Department of Cardiology, University Medical Centre Utrecht, Utrecht, the Netherlands.
ΙCΙN-Netherlands Heart Institute, Utrecht, the Netherlands.
PLoS One. 2018 Oct 24;13(10):e0205196. doi: 10.1371/journal.pone.0205196. eCollection 2018.
The various conditions causing a chronic increase of RV pressure greatly differ in the occurrence of RV failure, and in clinical outcome. To get a better understanding of the differences in outcome, RV remodeling, longitudinal function, and transverse function are compared between patients with pulmonary stenosis (PS), those with a systemic RV and those with pulmonary hypertension (PH).
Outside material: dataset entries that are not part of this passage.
Lemma unary_handler_eq t g sel v vb rest e n hb bs :
  encodes (Val v) vb → fits t v →
  encodes (VResponseHeader (respond_error (g v)) false) hb →
  Forall2 encodes (respond_values (g v)) bs →
  unary_handler t g sel (new_responder (mkEnd (mkReader (frame vb ++ rest) e) (mkWriter [] []) n))
  = (Ret tt, mkSrv (sent_end (mkReader rest e) (hb :: bs) (S n)) true (respond_error (g v)) false).
Proof.
  intros [Hv Hl] Hfit Hh Hbs. unfold unary_handler, Call_Receive.
  erewrite bind_ret; [|eapply on_ch_eq; by apply end_Decode_eq].
  rewrite (law_val _ _ _ Hfit Hv). cbn [set_sv_ch new_responder r_responded r_Error r_Continue].
  erewrite bind_ret; [|apply (respond_eq _ _ _ _ (mkReader rest e) [] n Hh Hbs)]. done.
Qed.

(** ** The response *)

Lemma decode_replies_eq us rs bs rest e w n got :
  Forall2 fits us rs → Forall2 encodes (Val <$> rs) bs →
  decode_replies (TVar <$> us) got
    (mkEnd (mkReader (mjoin (frame <$> bs) ++ rest) e) w n)
  = (Ret (got ++ (Val <$> rs), None), mkEnd (mkReader rest e) w n).
Proof.
  intros Hf. revert bs got. induction Hf as [|u r us rs Hu Hf IH]; intros bs got Hbs.
  - apply Forall2_nil_inv_l in Hbs as ->. cbn. by rewrite app_nil_r.
  - apply Forall2_cons_inv_l in Hbs as (b & bs' & [Hv Hl] & Hbs & ->).
    cbn [fmap list_fmap decode_replies mjoin list_join]. rewrite <- app_assoc.
    erewrite bind_ret; [|by apply end_Decode_eq]. rewrite (law_val _ _ _ Hu Hv).
    etransitivity; [by apply IH|]. by rewrite <- app_assoc.
Qed.

Lemma reply_nil_vars (us : list T) : us ≠ [] → reply_nil (TVar <$> us) = false.
Proof. by destruct us as [|u [|]]. Qed.

(** A header without an error and the values of a response are read in full. *)
Lemma call_response_eq us rs hb bs e w n :
  encodes (VResponseHeader None false) hb → Forall2 encodes (Val <$> rs) bs →
  Forall2 fits us rs → rs ≠ [] →
  call_response (TVar <$> us) (mkEnd (mkReader (mjoin (frame <$> hb :: bs)) e) w n)
  = (Ret (Some (mkResponse None false (Val <$> rs)), None), mkEnd (mkReader [] e) w (S n)).
Proof.
  intros [Hhb Hhl] Hbs Hus Hrs. unfold call_response. cbn [fmap list_fmap mjoin list_join].
  erewrite bind_ret; [|by apply end_Decode_eq]. rewrite (law_response _ _ _ Hhb).
  rewrite reply_nil_vars by (intros ->; by apply Forall2_nil_inv_l in Hus).
  rewrite <- (app_nil_r (mjoin _)).
  erewrite bind_ret.
  2: { erewrite bind_ret; [|by apply decode_replies_eq]. cbn [app]. reflexivity. }
  erewrite bind_ret by reflexivity. reflexivity.
Qed.

Lemma peer_of_sent r bs n e :
  peer_of (ce_out (sent_end r bs n)) e
  = mkEnd (mkReader (mjoin (frame <$> bs)) e) (mkWriter [] []) 0.
Proof. done. Qed.

(** [handles f a ans]: given the argument [a], the handler [f] answers [ans]
    and closes the channel. *)
Definition handles (f : handler_func) (a : any V) (ans : list (any V)) : Prop :=
  ∀ sel ab rest e n hb bs,
    encodes a ab → encodes (VResponseHeader (respond_error ans) false) hb →
    Forall2 encodes (respond_values ans) bs →
    f sel (new_responder (mkEnd (mkReader (frame ab ++ rest) e) (mkWriter [] []) n))
    = (Ret tt, mkSrv (sent_end (mkReader rest e) (hb :: bs) (S n)) true (respond_error ans) false).

Lemma unary_handles t g a : fits t a → handles (unary_handler t g) (Val a) (g a).
Proof. intros Hfit sel ab rest e n hb bs Ha Hh Hbs. by apply unary_handler_eq. Qed.

(** The whole of a call to such a handler: what each side does. *)
Lemma handled_call_eq fuel ms hn sel f a ans e :
  mux_resolve fuel ms hn (cleanSelector sel) = Ret (HandlerFunc f) → handles f a ans →
  sendable (VCallHeader sel) → sendable a →
  sendable (VResponseHeader (respond_error ans) false) → Forall sendable (respond_values ans) →
  ∃ c1 hb bs s1,
    call_request sel (ArgValue a) fresh_end = (Ret None, c1) ∧ ce_closes c1 = 0%nat ∧
    encodes (VResponseHeader (respond_error ans) false) hb ∧
    Forall2 encodes (respond_values ans) bs ∧
    Server_respond fuel ms hn (new_responder (peer_of (ce_out c1) e)) = (Ret tt, s1) ∧
    ce_closes (sv_ch s1) = 2%nat ∧
    ce_out (sv_ch s1) = mkWriter (frame <$> hb :: bs) [].
Proof.
  intros Hres Hf [cb Hc] [ab Ha] [hb Hh] Hvs.
  assert (∃ bs, Forall2 encodes (respond_values ans) bs) as [bs Hbs].
  { clear -Hvs. induction Hvs as [|v vs [b Hb] _ [bs IH]]; [by exists []|].
    exists (b :: bs). by constructor. }
  eexists _, hb, bs, _. split_and!; [apply call_request_eq; [exact Hc|]| |done|done| | |].
  - cbn. constructor; [exact Ha|constructor].
  - done.
  - rewrite peer_of_sent. cbn [fmap list_fmap mjoin list_join].
    erewrite Server_respond_eq; [|exact Hc|].
    2: { unfold RespondRPC. rewrite Hres. by apply (Hf _ _ _ _ _ _ _ Ha Hh Hbs). }
    reflexivity.
  - done.
  - done.
Qed.

(** The three steps of a call and how it ends: the client's result, one close
    of its channel, at least one of the server's. *)
Definition call_ends (fuel : nat) ms hn sel a e e' us
    (r : option (Response V) * option call_error) : Prop :=
  ∃ c1 s1 c2,
    call_request sel (ArgValue a) fresh_end = (Ret None, c1) ∧
    Server_respond fuel ms hn (new_responder (peer_of (ce_out c1) e)) = (Ret tt, s1) ∧
    call_response us (hears (ce_out (sv_ch s1)) e' c1) = (Ret r, c2) ∧
    ce_closes c2 = 1%nat ∧ (0 < ce_closes (sv_ch s1))%nat.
This cross-sectional study prospectively enrolled subjects for cardiac magnetic resonance imaging (CMR), functional echocardiography and cardiopulmonary exercise testing. The study included: controls (n = 37), patients with PS (n = 15), systemic RV (n = 19) and PH (n = 20). Statistical analysis was performed using Analysis of Variance (ANOVA) with posthoc Bonferroni.
PS patients had smaller RV volumes with higher RV ejection fraction (61.1±9.6%; p<0.05) compared to controls (53.8±4.8%). PH and systemic RV patients exhibited dilated RVs with lower RV ejection fraction (36.9±9.6% and 46.3±10.1%; p<0.01 versus controls). PH patients had lower RV stroke volume (p = 0.02), RV ejection fractions (p<0.01) and VO2 peak/kg% (p<0.001) compared to systemic RV patients. Mean apical transverse RV free wall motion was lower and RV free wall shortening (p<0.001) was prolonged in PH patients-resulting in post-systolic shortening and intra-ventricular dyssynchrony. Apical transverse shortening and global longitudinal RV deformation showed the best correlation to RV ejection fraction (respectively r = 0.853, p<0.001 and r = 0.812, p<0.001).
RV remodeling and function differed depending on the etiology of RV pressure overload. In contrast to the RV of patients with PS or a systemic RV, in whom sufficient stroke volumes are maintained, the RV of patients with PH seems unable to compensate for its increase in afterload completely. Key mediators of RV dysfunction observed in PH patients, were: prolonged RV free wall shortening, resulting in post-systolic shortening and intra-ventricular dyssynchrony, and decreased transverse function.
导致右心室压力慢性升高的各种情况在右心室衰竭的发生和临床结局方面存在很大差异。为了更好地了解结局差异,比较了肺动脉瓣狭窄(PS)、系统性右心室和肺动脉高压(PH)患者的右心室重构、纵向功能和横向功能。
这项前瞻性的心脏磁共振成像(CMR)、功能超声心动图和心肺运动试验的横断面研究纳入了受试者。研究包括:对照组(n = 37)、PS 患者(n = 15)、系统性右心室患者(n = 19)和 PH 患者(n = 20)。使用方差分析(ANOVA)进行统计学分析,并进行事后 Bonferroni 检验。
与对照组相比,PS 患者的右心室容积较小,右心室射血分数较高(61.1±9.6%;p<0.05)。PH 和系统性右心室患者的右心室扩张,右心室射血分数较低(36.9±9.6%和 46.3±10.1%;p<0.01 与对照组相比)。与系统性右心室患者相比,PH 患者的右心室每搏量较低(p = 0.02)、右心室射血分数较低(p<0.01)和 VO2 峰值/kg%较低(p<0.001)。PH 患者的右心室游离壁中段横向运动较低,右心室游离壁缩短(p<0.001)延长,导致收缩后缩短和室内不同步。横向缩短和整体纵向 RV 变形与右心室射血分数相关性最好(分别 r = 0.853,p<0.001 和 r = 0.812,p<0.001)。
RV 重构和功能因 RV 压力超负荷的病因而异。与 PS 或系统性 RV 患者的 RV 不同,后者维持足够的每搏量,PH 患者的 RV 似乎无法完全代偿其后负荷的增加。在 PH 患者中观察到的 RV 功能障碍的关键介质是:右心室游离壁缩短延长,导致收缩后缩短和室内不同步,以及横向功能降低。